Run the query and notice the two services that link these stops have a count of 2.
Q. Add a HAVING clause to restrict the output to these two routes.
*/
SELECT company, num, COUNT(*) visits
FROM route
WHERE (stop = 149) OR (stop = 53)
GROUP BY company, num
HAVING visits = 2;
/*
#5)
Execute the self join shown and observe that b.stop gives all the places you can get to from Craiglockhart, without changing routes.
Change the query so that it shows the services from Craiglockhart to London Road.
Q. Change the query so that it shows the services from Craiglockhart to London Road.
*/
SELECT a.company, a.num, a.stop, b.stop
FROM route a JOIN route b ON (a.company = b.company) AND (a.num = b.num)

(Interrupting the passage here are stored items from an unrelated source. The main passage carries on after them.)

(** * Fire and smoke detection: frame buffer, detection gate, alert fan-out
      and response statistics

    A shallow embedding of [fire_detection.py] and [database.py].

    Conventions of the embedding.
    - Python floats and SQLite REAL values are the rationals they denote
      ([Q]); arithmetic on them is exact, so rounding is not modelled, and
      equalities between computed values are stated with [==].
    - Python dicts keyed by camera id ([FRAME_BUFFERS], [PENDING_CLIPS],
      [CAMERAS_CACHE]) are [gmap nat _]; list objects stored in a dict and
      mutated in place are written back with an insert.
    - An SQLite table is the list of its rows in insertion order, each row a
      record holding the columns the code reads or writes by value; the
      [cameras] table, whose key is given by the caller and which is loaded
      into a dict, is a map from that key.  Columns filled by the store's own
      clock and only used by ORDER BY in dashboard queries are left out, except
      [received_at] of [firefighter_alerts], which the code reads back.
    - Every read of a clock ([time.time()], [datetime.now()],
      CURRENT_TIMESTAMP) is an explicit argument of the function that reads
      it.
    - What the code gets from libraries ([datetime.fromisoformat], the
      percent formatting of a float, the classifier's overlay) is a variable
      of the section that uses it; an exception raised by the code is the
      result [None]. *)

From Stdlib Require Import Ascii String QArith Qround Lqa ZArith Lia.
From stdpp Require Import gmap strings list sorting pretty.

(** ** Numbers and strings *)

(** [a < b] on floats, as a boolean. *)
Definition Qltb (a b : Q) : bool := negb (Qle_bool b a).

(** Python's [max(a, b)]: the first argument unless the second is larger. *)
Definition py_max (a b : Q) : Q := if Qltb a b then b else a.

Definition lower_ascii (c : ascii) : ascii :=
  let n := nat_of_ascii c in
  if (65 <=? n)%nat && (n <=? 90)%nat then ascii_of_nat (n + 32) else c.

WHERE a.stop = 53 AND b.stop = 149;
/*
#6)
The query shown is similar to the previous one,
however by joining two copies of the stops table we can refer to stops by name rather than by number.
Q. Change the query so that the services between 'Craiglockhart' and 'London Road' are shown.
*/
SELECT a.company, a.num, stopa.name, stopb.name
FROM route a JOIN route b ON (a.company = b.company AND a.num = b.num)

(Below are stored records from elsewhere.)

Module ChainID.
Inductive t : Type := Mainnet | Testnet.
Definition value (c : t) : Z :=
  match c with
  | Mainnet => 1
  | Testnet => 2147483648
  end.
End ChainID.

Module TransactionVersion.
Inductive t : Type := Mainnet | Testnet.
Definition value (v : t) : Z :=
  match v with
  | Mainnet => 0
  | Testnet => 128
  end.
End TransactionVersion.

Module AddressVersion.
Definition MainnetSingleSig : Z := 22.
Definition MainnetMultiSig : Z := 20.
Definition TestnetSingleSig : Z := 26.
Definition TestnetMultiSig : Z := 21.
End AddressVersion.

(** ** Constants of [../constant] *)

(** The constant module is not part of the sources at hand: its values are
    parameters of the development. *)
Class Constants : Type := {
  BTC_SEGWIT_PATH_PURPOSE : string;
  BTC_TAPROOT_PATH_PURPOSE : string;
  BTC_WRAPPED_SEGWIT_PATH_PURPOSE : string;
  ENTROPY_BYTES : N;
  STX_PATH_WITHOUT_INDEX : string
}.

(** ** External collaborators *)

(** [Network] of bitcoin-address-validation. *)
Module btcAddressNetwork.
Inductive t : Type := mainnet | testnet | regtest.
End btcAddressNetwork.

JOIN stops stopa ON (a.stop = stopa.id)
JOIN stops stopb ON (b.stop = stopb.id)
WHERE (stopa.name = 'Craiglockhart') AND (stopb.name = 'London Road');
/*
#7) Using a self join
Q. Give a list of all the services which connect stops 115 and 137 ('Haymarket' and 'Leith')
*/
SELECT DISTINCT a.company, a.num
FROM route a JOIN route b ON (a.company = b.company) AND (a.num = b.num)

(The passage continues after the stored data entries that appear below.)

(** X8. Every merged record has exactly the eight fields [symbol], [rsi],
    [sma], [position], [price], [premarket_price], [premarket_change] and
    [premarket_change_percent], so it is never flagged as errored, and its
    position is one of ["Above SMA"], ["Below SMA"] and ["N/A"]. *)
Theorem merged_record_shape (symbol : string) (sdata ddata : record) :
  dom (merged_record symbol sdata ddata)
  = ({[ "symbol"; "rsi"; "sma"; "position"; "price"; "premarket_price";
        "premarket_change"; PCT ]} : gset string)
  /\ has_error (merged_record symbol sdata ddata) = false
  /\ exists position,
      merged_record symbol sdata ddata !! "position" = Some (VStr position)
      /\ (position = "Above SMA" \/ position = "Below SMA" \/ position = "N/A").
Proof.
  split; [|split].
  - unfold merged_record. rewrite !dom_insert_L, dom_singleton_L. set_solver.
  - unfold has_error, dict_has, merged_record. by simplify_map_eq.
  - eexists. split; [apply merged_record_position | apply position_of_cases].
Qed.

Lemma count_sentinel_merge_results_eq (stock_list : list string)
  (static_results dynamic_data : gmap string record) :
  count_sentinel (merge_results stock_list static_results dynamic_data)
  = length (List.filter (fun symbol => String.eqb symbol SENTINEL) stock_list).
Proof.
  rewrite merge_results_fmap. unfold count_sentinel.
  induction stock_list as [|symbol rest IH]; [done|].
  rewrite fmap_cons. cbn [List.filter]. rewrite is_sentinel_merged_record.
  destruct (String.eqb symbol SENTINEL); simpl; by rewrite IH.
Qed.

End MergeMore.

(** ** The normalizer, continued *)

Section NormalizerMore.
Context `{PyRuntime}.

Lemma is_sentinel_insert_percent (stock : record) (v : value) :
  is_sentinel (<[PCT := v]> stock) = is_sentinel stock.
Proof. unfold is_sentinel, dict_get. by rewrite lookup_insert_ne. Qed.

Lemma has_error_insert_percent (stock : record) (v : value) :
  has_error (<[PCT := v]> stock) = has_error stock.
Proof. unfold has_error, dict_has. by rewrite lookup_insert_ne. Qed.

(** What the normalizer appends for a record that is not the sentinel: the
    record with its percent overwritten by a number or by ["N/A"]. *)
Lemma normalize_stock_Some (stock s : record) :
  is_sentinel stock = false ->
  normalize_stock stock = Some s ->
  has_error stock = false
  /\ exists w, s = <[PCT := w]> stock /\ (w = VStr "N/A" \/ exists x, w = VNum x).
Proof.
  intros Hsent. unfold normalize_stock, py_truediv. rewrite Hsent.
  destruct (has_error stock); [done|]. cbv zeta.
  destruct (_ || _); [intros [= <-]; by eauto 6|].
  destruct (float_of_string _) as [price|]; [|done].
  destruct (float_of_string _) as [change|]; [|done].
  destruct (PrimFloat.eqb price 0); simpl; intros [= <-]; by eauto 6.
Qed.

(** The percent a record already has plays no part in what the normalizer
    does with it. *)
Lemma normalize_stock_insert_percent (stock : record) (v : value) :
  is_sentinel stock = false ->
  normalize_stock (<[PCT := v]> stock) = normalize_stock stock.
Proof.
  intros Hsent. unfold normalize_stock, stripped_field, dict_get.
  rewrite is_sentinel_insert_percent, has_error_insert_percent, Hsent.
  rewrite !(lookup_insert_ne stock PCT) by done.
  destruct (has_error stock); [done|].
  destruct (_ || _); [by rewrite insert_insert_eq|].
  destruct (float_of_string _) as [price|]; [|done].
  destruct (float_of_string _) as [change|]; [|done].
  destruct (negb _); [|by rewrite insert_insert_eq].
  destruct (py_truediv change price); [by rewrite insert_insert_eq | done].
Qed.

Lemma normalize_stock_fixed (stock s : record) :
  normalize_stock stock = Some s -> normalize_stock s = Some s.
Proof.
  intros Hs. destruct (is_sentinel stock) eqn:Hsent.
  - unfold normalize_stock in Hs. rewrite Hsent in Hs. injection Hs as <-.
    unfold normalize_stock. by rewrite Hsent.
  - destruct (normalize_stock_Some stock s Hsent Hs) as (_ & w & -> & _).
    by rewrite normalize_stock_insert_percent.
Qed.

(** X10. The normalizer is idempotent: run on its own output it returns
    that output, dropping nothing more and changing no percent. *)
Theorem filter_premarket_data_idempotent (data : list record) :
  filter_premarket_data (filter_premarket_data data) = filter_premarket_data data.
Proof.
  rewrite !filter_premarket_data_omap.
  induction data as [|stock data IH]; [done|]. csimpl.
  destruct (normalize_stock stock) as [s|] eqn:Hs; [|done].
  csimpl. by rewrite (normalize_stock_fixed stock s Hs), IH.
Qed.

Lemma filter_premarket_data_record (data : list record) (r : record) :
  r ∈ filter_premarket_data data ->
  is_sentinel r = true
  \/ (has_error r = false
      /\ exists w, r !! PCT = Some w /\ (w = VStr "N/A" \/ exists x, w = VNum x)).
Proof.
  rewrite filter_premarket_data_omap. intros (stock & _ & Hs)%list_elem_of_omap.
  destruct (is_sentinel stock) eqn:Hsent.
  - unfold normalize_stock in Hs. rewrite Hsent in Hs. injection Hs as <-. by left.
  - destruct (normalize_stock_Some stock r Hsent Hs) as (Herr & w & -> & Hw).
    right. rewrite has_error_insert_percent, lookup_insert_eq. eauto.
Qed.

(** X11. The output of the normalizer is never longer than its input, and
    every record of it is either a sentinel, passed as it came, or a record
    without an error flag whose percent is a number or ["N/A"]: no percent
    text of the input survives. *)
Theorem filter_premarket_data_output (data : list record) :
  length (filter_premarket_data data) <= length data
  /\ Forall (fun r : record =>
               is_sentinel r = true
               \/ (has_error r = false
                   /\ exists w, r !! PCT = Some w
                                /\ (w = VStr "N/A" \/ exists x, w = VNum x)))
            (filter_premarket_data data).
Proof.
  split.
  { rewrite filter_premarket_data_omap.
    induction data as [|stock data IH]; [done|]. csimpl.
    destruct (normalize_stock stock); simpl; lia. }
  apply Forall_forall. apply filter_premarket_data_record.
Qed.
End NormalizerMore.

(** ** The ranker, continued *)

Lemma insert_keyed_strings (x : value * record) (l : list (value * record)) :
  (exists s, fst x = VStr s) ->
  Forall (fun y => exists s, fst y = VStr s) l ->
  is_Some (insert_keyed x l).
Proof.
  intros [s Hx] Hl. induction Hl as [|y l [t Hy] _ IH]; simpl; [done|].
  rewrite Hx, Hy. simpl. destruct (String.ltb s t); [done|].
  by destruct IH as [r ->].
Qed.

Lemma sort_keyed_strings (l acc : list (value * record)) :
  Forall (fun y => exists s, fst y = VStr s) l ->
  Forall (fun y => exists s, fst y = VStr s) acc ->
  is_Some (foldl (fun acc x => match acc with None => None | Some s => insert_keyed x s end)
                 (Some acc) l).
Proof.
  intros Hl. revert acc. induction Hl as [|x l Hx _ IH]; intros acc Hacc; simpl; [done|].
  destruct (insert_keyed_strings x acc Hx Hacc) as [acc' Hins].
  rewrite Hins. apply IH.
  apply insert_keyed_Permutation in Hins. rewrite Hins. by constructor.
Qed.

(** On records whose sort keys are all strings, [sorted] returns. *)
Lemma py_sorted_strings (reversed : bool) (l : list record) :
  Forall (fun x => exists s, sort_key x = Some (VStr s)) l ->
  is_Some (py_sorted reversed l).
Proof.
  intros Hl. unfold py_sorted.
  assert (Hkeyed : exists keyed,
             mapM (fun x => match sort_key x with None => None | Some k => Some (k, x) end) l
             = Some keyed
             /\ Forall (fun y => exists s, fst y = VStr s) keyed).
  { induction Hl as [|x l [s Hs] _ (keyed & Hk & Hgood)].
    - by exists [].
    - exists ((VStr s, x) :: keyed). split.
      + apply mapM_Some_2. constructor; [by rewrite Hs | by apply mapM_Some_1].
      + constructor; [by exists s | done]. }
  destruct Hkeyed as (keyed & -> & Hgood).
  destruct (sort_keyed_strings (if reversed then reverse keyed else keyed) [])
    as [s Hs]; [by destruct reversed; rewrite ?Forall_reverse | done |].
  unfold sort_keyed. by rewrite Hs.
Qed.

WHERE (a.stop = 115) AND (b.stop = 137);
/*
#8)
Q. Give a list of the services which connect the stops 'Craiglockhart' and 'Tollcross'
*/
SELECT a.company, a.num
FROM route a INNER JOIN route b ON (a.company = b.company) AND (a.num = b.num)
JOIN stops stopa ON (stopa.id = a.stop)
JOIN stops stopb ON (stopb.id = b.stop)
WHERE (stopa.name = 'Craiglockhart') AND (stopb.name = 'Tollcross');
/*
#9)
Q. Give a distinct list of the stops which may be reached from 'Craiglockhart' by taking one bus,
including 'Craiglockhart' itself, offered by the LRT company.
Include the company and bus no. of the relevant services.
*/
SELECT stopb.name, b.company, b.num
FROM route a JOIN route b ON (a.company = b.company) AND (a.num = b.num)
JOIN stops stopa ON stopa.id = a.stop
JOIN stops stopb ON stopb.id = b.stop
WHERE stopa.name = 'Craiglockhart';
/*
#10)
Q. Find the routes involving two buses that can go from Craiglockhart to Lochend.
Show the bus no. and company for the first bus, the name of the stop for the transfer,
and the bus no. and company for the second bus.
*/
SELECT r1.num, r1.company, s1.name, r4.num, r4.company
FROM route r1 JOIN route r2 ON (r1.num = r2.num) AND (r1.company = r2.company)
JOIN stops s1 ON r2.stop = s1.id
JOIN route r3 ON s1.id = r3.stop
JOIN route r4 ON (r3.num = r4.num) AND (r3.company = r4.company)
WHERE (r1.stop = (SELECT id FROM stops WHERE name = 'Craiglockhart')) AND
(r4.stop = (SELECT id FROM stops WHERE name = 'Lochend'))
ORDER BY r1.num, s1.name, r4.num;